#### [The task]
There is material below. Print exactly the lines starting at the line with "front of the" and ending at the line with "Theorem chart_window tz", ends included, and no others.

#### [Data to examine]
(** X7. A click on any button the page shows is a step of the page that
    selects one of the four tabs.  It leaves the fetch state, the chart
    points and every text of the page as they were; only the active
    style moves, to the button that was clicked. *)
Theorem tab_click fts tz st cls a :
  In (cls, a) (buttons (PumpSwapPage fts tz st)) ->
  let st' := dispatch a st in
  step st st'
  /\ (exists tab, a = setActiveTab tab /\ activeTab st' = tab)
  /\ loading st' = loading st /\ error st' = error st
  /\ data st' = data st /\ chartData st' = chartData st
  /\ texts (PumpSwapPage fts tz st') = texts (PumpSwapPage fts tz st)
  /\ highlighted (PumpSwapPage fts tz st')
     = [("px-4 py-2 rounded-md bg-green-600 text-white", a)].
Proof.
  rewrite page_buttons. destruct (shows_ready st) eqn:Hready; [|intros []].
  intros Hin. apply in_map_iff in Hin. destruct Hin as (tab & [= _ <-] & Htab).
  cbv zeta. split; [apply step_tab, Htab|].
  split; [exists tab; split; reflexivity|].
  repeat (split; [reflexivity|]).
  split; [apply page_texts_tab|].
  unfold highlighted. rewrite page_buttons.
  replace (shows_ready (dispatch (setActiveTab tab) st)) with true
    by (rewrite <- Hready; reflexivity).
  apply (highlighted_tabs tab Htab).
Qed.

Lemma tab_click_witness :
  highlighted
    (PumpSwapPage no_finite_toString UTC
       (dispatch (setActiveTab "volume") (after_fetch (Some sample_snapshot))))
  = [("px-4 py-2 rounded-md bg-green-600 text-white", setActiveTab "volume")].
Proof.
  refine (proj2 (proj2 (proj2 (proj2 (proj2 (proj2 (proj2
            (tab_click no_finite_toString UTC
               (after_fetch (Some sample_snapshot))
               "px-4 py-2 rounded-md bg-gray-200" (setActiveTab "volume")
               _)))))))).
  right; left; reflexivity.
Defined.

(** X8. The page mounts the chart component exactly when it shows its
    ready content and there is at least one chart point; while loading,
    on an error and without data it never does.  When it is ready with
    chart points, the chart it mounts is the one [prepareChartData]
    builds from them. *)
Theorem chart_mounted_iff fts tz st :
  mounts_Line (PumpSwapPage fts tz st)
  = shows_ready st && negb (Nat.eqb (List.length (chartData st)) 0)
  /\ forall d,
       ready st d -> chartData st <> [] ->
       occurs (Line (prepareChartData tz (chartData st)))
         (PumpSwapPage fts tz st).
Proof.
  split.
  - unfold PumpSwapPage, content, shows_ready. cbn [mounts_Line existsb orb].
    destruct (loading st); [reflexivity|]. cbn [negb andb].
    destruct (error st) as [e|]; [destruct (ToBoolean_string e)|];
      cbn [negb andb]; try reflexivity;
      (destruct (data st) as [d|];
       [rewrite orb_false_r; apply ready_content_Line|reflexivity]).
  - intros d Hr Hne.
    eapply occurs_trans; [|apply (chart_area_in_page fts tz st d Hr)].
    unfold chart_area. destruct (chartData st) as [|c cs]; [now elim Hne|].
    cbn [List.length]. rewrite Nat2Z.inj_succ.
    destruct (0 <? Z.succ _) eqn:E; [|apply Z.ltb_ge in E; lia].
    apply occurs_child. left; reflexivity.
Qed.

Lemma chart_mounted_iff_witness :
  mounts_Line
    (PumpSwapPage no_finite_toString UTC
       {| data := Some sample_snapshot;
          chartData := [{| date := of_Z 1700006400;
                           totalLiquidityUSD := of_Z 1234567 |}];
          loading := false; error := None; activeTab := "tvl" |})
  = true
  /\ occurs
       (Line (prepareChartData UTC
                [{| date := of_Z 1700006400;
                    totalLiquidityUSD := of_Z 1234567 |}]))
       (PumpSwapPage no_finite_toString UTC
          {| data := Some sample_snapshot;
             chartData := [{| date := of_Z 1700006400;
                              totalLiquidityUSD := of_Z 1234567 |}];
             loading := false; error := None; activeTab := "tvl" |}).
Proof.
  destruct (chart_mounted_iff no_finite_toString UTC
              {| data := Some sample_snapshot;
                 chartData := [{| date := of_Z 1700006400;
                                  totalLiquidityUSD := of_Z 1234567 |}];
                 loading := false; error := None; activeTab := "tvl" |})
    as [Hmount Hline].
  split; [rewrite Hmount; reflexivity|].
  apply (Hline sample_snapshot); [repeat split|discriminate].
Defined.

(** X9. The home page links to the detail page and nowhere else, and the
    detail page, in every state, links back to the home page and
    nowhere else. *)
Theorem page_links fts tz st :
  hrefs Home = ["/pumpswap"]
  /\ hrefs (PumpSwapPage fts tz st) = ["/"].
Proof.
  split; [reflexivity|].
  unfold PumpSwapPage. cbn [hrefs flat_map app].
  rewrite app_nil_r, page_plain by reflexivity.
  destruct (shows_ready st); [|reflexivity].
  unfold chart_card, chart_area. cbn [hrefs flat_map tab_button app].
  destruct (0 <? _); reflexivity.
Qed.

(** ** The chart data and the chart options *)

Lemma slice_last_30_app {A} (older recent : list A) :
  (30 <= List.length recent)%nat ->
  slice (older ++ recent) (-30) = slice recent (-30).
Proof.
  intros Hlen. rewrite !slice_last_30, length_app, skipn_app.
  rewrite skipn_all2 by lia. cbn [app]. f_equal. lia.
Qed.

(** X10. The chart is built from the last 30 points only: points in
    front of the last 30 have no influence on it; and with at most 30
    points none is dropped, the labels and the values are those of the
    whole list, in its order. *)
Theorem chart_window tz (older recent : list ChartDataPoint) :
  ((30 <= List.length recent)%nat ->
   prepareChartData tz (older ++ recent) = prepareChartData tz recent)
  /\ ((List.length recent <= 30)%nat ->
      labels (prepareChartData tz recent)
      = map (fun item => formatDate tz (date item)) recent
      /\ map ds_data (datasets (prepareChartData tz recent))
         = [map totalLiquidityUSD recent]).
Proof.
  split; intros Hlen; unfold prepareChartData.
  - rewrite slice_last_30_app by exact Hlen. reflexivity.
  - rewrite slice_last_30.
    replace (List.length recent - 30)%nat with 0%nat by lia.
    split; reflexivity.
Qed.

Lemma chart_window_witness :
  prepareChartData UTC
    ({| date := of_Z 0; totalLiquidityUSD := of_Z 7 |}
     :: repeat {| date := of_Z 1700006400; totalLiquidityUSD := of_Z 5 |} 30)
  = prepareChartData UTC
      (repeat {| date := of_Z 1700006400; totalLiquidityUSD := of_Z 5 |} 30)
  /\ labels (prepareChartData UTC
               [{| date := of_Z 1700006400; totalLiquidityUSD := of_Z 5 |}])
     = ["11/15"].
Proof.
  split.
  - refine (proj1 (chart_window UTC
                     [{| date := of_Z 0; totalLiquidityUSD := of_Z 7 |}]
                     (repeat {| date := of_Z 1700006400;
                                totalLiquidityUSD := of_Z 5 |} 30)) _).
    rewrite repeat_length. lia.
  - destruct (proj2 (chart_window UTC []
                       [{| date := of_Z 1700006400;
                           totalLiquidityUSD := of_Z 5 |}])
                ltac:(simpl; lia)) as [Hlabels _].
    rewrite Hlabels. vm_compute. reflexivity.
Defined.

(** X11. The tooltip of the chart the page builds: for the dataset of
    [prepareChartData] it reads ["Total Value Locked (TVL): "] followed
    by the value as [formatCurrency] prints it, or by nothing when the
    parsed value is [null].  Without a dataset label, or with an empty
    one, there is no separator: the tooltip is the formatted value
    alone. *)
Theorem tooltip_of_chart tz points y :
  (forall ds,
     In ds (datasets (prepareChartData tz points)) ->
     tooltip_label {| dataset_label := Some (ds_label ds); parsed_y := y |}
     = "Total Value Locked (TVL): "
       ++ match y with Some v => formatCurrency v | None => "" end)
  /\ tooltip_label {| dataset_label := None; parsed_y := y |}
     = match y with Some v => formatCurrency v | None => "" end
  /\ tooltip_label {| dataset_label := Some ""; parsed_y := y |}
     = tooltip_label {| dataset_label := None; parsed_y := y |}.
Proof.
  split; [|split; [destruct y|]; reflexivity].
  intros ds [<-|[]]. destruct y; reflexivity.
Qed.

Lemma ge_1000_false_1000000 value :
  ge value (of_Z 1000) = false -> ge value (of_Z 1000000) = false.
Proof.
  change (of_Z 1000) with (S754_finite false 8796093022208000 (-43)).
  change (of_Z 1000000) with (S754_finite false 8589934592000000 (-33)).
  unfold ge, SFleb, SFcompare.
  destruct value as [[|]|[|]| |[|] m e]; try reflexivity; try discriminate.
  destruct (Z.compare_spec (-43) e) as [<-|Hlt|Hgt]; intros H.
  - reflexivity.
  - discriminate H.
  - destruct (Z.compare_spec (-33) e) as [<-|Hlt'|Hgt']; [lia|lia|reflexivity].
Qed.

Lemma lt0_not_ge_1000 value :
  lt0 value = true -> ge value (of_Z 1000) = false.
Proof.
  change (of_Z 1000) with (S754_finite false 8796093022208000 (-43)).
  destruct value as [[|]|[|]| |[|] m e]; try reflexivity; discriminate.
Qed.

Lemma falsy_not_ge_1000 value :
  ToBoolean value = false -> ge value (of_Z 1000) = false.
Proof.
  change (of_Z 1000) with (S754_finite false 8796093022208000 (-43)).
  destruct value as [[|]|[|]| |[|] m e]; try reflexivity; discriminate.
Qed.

#### [Result for this task]
    front of the last 30 have no influence on it; and with at most 30
    points none is dropped, the labels and the values are those of the
    whole list, in its order. *)
Theorem chart_window tz (older recent : list ChartDataPoint) :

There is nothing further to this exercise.